Stored data entries
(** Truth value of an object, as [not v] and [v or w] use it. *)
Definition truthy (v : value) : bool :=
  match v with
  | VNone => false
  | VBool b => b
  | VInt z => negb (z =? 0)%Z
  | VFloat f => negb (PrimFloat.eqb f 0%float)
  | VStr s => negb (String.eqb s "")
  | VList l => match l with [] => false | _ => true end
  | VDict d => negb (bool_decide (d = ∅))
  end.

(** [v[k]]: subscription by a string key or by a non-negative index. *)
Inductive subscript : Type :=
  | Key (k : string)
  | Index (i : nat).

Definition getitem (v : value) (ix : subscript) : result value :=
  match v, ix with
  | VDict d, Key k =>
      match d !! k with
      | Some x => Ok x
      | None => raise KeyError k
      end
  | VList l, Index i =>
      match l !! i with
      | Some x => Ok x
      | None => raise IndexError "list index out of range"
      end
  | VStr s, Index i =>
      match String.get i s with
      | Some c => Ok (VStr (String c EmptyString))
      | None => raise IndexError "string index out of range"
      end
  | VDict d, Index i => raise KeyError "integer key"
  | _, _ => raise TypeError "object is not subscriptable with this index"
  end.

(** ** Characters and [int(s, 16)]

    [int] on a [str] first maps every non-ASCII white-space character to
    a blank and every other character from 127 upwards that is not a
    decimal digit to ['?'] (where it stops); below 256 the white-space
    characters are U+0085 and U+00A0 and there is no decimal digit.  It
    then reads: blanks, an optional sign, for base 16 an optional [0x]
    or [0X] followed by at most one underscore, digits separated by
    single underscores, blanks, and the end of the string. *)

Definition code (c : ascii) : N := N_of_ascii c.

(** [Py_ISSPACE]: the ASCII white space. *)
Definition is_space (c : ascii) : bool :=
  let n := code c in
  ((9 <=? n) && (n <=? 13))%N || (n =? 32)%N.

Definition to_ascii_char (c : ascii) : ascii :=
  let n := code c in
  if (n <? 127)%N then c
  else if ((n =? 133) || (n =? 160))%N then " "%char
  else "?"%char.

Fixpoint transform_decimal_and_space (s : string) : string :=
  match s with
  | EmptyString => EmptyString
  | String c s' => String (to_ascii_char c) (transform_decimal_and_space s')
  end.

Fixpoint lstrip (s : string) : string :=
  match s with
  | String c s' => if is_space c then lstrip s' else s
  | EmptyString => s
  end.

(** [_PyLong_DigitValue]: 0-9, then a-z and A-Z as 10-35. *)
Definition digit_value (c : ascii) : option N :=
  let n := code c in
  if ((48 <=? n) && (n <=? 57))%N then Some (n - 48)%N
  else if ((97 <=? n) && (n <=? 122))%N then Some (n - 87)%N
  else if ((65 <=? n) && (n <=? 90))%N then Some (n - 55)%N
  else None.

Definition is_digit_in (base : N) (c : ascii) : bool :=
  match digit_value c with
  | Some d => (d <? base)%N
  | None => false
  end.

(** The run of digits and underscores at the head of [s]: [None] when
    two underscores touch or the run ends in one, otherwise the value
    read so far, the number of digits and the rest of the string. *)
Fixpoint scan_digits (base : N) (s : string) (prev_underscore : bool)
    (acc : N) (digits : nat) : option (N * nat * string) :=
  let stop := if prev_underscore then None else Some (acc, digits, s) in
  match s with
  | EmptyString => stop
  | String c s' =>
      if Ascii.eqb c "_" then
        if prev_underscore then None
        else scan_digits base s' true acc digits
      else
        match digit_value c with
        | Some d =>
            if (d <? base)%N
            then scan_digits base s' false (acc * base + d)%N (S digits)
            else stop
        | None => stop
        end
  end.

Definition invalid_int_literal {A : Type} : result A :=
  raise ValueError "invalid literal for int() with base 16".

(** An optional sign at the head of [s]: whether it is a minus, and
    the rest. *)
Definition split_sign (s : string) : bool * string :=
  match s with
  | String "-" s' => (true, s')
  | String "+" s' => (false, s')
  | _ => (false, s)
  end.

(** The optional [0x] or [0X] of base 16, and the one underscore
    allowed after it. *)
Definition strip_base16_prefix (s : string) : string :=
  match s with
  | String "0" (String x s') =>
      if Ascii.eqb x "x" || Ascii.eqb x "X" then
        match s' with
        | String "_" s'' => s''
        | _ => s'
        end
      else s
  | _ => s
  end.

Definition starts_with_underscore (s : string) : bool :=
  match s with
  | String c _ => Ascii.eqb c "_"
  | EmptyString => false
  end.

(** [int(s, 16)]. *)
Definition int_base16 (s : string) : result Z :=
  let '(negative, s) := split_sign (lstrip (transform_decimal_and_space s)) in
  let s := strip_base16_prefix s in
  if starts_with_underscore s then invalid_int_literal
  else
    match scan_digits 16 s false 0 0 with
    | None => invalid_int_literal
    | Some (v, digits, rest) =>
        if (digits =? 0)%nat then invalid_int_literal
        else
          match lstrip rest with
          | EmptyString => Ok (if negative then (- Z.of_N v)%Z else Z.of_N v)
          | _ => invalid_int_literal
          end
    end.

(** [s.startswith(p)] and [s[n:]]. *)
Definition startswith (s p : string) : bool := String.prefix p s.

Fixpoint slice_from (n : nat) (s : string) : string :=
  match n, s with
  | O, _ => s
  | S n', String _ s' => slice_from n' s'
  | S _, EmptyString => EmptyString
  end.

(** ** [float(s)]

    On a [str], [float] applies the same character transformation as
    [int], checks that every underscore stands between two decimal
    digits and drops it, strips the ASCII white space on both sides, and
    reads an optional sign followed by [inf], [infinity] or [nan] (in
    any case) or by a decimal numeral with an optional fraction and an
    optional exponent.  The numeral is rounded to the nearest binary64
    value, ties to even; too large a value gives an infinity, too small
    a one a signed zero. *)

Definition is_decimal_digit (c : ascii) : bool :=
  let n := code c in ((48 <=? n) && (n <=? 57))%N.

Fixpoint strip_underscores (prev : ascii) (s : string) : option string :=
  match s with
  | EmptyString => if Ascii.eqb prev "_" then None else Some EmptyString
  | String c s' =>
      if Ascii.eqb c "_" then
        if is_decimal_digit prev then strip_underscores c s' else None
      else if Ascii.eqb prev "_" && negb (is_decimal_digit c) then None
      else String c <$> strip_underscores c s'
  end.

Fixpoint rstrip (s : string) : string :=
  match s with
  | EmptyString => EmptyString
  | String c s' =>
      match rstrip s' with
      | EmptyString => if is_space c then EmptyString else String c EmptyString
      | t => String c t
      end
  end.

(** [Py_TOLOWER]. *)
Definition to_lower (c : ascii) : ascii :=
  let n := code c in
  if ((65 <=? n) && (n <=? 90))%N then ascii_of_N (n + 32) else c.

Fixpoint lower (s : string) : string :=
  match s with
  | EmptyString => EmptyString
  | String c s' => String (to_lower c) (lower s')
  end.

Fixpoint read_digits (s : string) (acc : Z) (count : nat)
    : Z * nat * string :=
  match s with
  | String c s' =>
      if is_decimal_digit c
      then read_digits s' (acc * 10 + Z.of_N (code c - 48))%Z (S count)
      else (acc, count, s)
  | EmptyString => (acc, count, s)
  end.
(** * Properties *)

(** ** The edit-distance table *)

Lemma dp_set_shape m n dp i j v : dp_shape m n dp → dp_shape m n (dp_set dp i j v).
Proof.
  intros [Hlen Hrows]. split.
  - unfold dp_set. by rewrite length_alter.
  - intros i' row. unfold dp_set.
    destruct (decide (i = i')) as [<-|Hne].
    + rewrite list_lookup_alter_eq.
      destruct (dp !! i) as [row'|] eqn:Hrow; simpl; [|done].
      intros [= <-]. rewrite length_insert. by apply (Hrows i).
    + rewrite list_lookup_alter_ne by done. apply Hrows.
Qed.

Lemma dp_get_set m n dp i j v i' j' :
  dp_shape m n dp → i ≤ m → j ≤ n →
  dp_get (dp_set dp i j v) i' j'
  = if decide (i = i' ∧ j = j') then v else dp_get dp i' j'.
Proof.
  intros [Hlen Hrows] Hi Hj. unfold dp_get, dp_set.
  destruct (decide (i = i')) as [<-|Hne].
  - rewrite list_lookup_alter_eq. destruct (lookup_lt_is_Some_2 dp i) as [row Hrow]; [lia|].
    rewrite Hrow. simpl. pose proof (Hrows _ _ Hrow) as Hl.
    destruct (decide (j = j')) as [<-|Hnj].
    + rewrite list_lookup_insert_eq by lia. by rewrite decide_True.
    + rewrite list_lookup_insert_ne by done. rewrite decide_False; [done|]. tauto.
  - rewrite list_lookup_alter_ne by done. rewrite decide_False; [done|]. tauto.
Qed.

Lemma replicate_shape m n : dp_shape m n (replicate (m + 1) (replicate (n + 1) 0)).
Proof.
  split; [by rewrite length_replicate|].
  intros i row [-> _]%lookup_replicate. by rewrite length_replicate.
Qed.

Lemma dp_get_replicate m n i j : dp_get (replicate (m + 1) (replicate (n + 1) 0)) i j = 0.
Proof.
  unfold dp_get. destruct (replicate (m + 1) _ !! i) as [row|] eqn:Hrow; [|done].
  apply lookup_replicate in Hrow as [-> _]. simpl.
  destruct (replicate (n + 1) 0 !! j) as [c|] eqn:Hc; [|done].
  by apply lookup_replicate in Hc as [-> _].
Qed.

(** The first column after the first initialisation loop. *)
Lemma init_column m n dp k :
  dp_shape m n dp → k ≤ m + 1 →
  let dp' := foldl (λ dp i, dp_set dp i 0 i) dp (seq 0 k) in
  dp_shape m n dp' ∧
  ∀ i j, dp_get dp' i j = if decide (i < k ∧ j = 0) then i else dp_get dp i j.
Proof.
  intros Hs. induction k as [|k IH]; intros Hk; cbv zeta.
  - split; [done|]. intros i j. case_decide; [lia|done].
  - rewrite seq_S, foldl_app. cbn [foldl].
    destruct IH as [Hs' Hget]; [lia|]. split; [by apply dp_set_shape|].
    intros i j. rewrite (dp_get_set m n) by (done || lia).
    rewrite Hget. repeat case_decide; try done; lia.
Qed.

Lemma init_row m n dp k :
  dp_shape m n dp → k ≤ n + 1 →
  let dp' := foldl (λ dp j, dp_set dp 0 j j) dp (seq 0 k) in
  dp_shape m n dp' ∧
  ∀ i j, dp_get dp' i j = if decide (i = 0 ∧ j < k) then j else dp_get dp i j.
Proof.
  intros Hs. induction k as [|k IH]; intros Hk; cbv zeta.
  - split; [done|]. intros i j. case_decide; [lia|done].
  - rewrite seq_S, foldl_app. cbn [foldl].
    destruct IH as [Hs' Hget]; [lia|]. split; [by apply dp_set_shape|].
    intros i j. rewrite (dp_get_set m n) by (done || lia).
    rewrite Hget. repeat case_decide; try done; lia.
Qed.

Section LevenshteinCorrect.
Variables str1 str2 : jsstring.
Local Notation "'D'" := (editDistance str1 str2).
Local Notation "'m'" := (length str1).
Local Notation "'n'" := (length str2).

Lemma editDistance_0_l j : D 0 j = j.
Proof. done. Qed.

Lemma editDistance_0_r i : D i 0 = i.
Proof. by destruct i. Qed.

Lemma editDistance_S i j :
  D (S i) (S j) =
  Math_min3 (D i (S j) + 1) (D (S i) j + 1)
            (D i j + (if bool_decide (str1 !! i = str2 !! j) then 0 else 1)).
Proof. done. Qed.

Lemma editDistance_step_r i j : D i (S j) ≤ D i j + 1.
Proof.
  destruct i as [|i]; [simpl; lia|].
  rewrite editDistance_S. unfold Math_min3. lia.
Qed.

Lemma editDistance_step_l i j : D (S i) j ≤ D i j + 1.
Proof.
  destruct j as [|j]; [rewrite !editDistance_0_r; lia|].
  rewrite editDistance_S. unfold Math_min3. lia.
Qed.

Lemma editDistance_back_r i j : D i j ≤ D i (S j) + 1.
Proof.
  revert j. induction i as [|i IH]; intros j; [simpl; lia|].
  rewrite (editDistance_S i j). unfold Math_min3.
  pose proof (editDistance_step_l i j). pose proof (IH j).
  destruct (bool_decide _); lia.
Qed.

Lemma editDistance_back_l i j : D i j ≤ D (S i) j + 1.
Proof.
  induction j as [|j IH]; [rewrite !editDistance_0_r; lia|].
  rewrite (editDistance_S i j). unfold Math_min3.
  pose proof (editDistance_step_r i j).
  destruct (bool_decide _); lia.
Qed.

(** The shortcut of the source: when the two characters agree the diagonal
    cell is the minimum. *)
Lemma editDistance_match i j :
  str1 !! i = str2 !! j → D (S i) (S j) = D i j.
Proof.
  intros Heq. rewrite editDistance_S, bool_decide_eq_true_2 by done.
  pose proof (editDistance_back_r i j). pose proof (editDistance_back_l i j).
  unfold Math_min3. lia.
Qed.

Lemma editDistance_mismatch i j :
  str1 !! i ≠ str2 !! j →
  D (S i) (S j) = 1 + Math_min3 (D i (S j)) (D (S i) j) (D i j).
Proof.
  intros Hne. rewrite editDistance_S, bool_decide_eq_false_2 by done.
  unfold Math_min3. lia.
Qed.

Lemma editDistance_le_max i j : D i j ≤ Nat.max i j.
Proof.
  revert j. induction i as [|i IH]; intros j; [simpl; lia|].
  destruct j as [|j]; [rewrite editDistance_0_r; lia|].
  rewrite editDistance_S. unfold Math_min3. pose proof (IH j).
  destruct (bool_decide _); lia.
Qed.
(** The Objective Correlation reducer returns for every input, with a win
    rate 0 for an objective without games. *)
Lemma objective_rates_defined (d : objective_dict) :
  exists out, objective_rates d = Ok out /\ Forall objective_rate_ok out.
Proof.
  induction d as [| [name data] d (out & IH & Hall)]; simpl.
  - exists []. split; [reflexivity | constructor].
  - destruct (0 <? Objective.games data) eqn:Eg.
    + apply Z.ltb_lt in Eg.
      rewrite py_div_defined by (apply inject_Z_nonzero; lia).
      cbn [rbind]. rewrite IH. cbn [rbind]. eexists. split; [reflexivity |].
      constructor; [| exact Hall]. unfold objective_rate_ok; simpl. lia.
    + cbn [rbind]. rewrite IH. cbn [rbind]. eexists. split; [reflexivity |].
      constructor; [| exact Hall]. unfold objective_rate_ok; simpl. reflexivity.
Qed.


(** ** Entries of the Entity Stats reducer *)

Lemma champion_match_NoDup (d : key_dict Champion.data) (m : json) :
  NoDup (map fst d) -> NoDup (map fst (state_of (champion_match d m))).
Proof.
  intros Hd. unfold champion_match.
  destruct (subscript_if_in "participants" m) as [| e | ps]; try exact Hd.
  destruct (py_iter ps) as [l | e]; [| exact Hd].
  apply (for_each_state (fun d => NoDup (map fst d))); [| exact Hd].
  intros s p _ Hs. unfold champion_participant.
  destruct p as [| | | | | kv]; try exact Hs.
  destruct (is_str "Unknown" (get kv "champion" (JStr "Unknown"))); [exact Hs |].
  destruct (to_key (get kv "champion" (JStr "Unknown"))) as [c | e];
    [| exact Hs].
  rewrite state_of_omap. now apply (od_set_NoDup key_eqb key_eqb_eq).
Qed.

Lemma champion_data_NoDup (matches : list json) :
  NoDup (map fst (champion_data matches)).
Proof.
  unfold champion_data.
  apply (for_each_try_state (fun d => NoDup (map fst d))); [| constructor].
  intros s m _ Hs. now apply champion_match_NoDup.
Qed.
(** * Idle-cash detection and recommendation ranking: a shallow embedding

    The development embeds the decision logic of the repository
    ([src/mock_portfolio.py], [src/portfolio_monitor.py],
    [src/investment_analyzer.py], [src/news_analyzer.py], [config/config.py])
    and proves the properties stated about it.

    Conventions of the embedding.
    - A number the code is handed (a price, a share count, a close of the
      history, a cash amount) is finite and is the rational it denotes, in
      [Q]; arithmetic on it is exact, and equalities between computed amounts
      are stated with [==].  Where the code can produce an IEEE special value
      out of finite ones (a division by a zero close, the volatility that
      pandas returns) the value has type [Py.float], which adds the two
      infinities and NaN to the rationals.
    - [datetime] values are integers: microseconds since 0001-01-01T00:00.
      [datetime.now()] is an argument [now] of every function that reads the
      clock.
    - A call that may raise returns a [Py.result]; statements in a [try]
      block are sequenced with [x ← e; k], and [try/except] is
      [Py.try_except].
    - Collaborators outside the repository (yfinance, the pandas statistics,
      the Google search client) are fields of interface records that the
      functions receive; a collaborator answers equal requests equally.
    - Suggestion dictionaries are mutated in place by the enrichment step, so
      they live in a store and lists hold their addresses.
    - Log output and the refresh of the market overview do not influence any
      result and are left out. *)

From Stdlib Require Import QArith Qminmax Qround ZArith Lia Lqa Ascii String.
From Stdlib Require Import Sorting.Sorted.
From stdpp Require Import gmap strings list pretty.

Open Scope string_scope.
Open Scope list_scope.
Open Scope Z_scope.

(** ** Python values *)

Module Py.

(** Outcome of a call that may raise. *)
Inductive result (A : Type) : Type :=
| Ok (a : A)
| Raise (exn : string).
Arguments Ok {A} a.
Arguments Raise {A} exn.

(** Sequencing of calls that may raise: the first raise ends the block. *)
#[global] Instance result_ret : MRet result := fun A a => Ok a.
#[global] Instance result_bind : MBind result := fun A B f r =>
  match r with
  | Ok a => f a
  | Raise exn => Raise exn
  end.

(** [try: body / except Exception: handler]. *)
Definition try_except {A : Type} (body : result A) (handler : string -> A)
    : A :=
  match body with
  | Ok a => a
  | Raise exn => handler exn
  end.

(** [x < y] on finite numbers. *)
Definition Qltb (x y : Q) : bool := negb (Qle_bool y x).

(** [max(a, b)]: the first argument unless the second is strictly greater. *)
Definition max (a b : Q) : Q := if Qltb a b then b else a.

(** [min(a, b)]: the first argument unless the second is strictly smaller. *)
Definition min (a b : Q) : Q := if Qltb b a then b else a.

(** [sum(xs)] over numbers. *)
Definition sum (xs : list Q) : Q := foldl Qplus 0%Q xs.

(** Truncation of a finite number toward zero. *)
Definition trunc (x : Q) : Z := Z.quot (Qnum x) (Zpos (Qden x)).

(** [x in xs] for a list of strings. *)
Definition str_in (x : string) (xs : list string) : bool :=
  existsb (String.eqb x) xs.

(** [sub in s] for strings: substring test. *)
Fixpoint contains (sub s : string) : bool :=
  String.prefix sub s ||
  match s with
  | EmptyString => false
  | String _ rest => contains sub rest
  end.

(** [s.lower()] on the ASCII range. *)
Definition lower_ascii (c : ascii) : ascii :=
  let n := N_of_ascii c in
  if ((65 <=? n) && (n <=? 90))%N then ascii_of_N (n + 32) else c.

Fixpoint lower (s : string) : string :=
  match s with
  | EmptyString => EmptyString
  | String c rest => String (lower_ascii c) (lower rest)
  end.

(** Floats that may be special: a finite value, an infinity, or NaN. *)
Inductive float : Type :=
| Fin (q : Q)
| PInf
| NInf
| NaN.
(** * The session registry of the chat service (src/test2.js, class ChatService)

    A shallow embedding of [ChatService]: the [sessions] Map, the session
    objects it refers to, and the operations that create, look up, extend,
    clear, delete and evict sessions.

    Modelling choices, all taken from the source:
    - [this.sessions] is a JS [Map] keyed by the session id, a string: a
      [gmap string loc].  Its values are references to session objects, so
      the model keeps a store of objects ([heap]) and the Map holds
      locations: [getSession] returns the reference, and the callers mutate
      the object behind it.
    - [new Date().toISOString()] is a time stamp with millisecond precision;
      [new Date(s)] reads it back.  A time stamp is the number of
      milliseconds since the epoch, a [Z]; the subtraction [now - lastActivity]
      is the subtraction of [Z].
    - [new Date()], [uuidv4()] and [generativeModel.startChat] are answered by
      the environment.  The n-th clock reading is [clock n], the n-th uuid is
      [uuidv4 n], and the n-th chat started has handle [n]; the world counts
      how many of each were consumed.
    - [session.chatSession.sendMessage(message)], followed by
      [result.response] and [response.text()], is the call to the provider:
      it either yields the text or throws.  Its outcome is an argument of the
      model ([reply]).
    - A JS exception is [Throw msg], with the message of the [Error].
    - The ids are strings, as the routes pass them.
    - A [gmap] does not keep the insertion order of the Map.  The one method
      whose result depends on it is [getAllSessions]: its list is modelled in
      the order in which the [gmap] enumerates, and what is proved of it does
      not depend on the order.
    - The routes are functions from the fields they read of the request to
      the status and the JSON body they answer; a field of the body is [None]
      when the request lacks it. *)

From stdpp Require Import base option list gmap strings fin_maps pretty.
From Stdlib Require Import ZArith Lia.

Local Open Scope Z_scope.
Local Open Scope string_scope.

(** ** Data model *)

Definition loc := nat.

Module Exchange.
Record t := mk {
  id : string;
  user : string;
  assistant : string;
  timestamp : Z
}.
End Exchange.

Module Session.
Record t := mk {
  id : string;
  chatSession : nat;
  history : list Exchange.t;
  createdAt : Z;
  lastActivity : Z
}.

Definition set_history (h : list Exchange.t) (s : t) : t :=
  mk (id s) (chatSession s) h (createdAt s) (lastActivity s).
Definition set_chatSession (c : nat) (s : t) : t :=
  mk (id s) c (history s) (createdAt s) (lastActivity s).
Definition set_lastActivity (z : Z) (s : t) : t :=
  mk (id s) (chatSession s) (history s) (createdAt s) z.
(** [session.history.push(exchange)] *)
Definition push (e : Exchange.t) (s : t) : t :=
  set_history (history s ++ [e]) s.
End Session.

**WHAT THE TASK ASKS**: Return all lines in the entries above that carry the word "range".

**FINAL ANSWER**:
      | None => raise IndexError "list index out of range"
      | None => raise IndexError "string index out of range"
(** [s.lower()] on the ASCII range. *)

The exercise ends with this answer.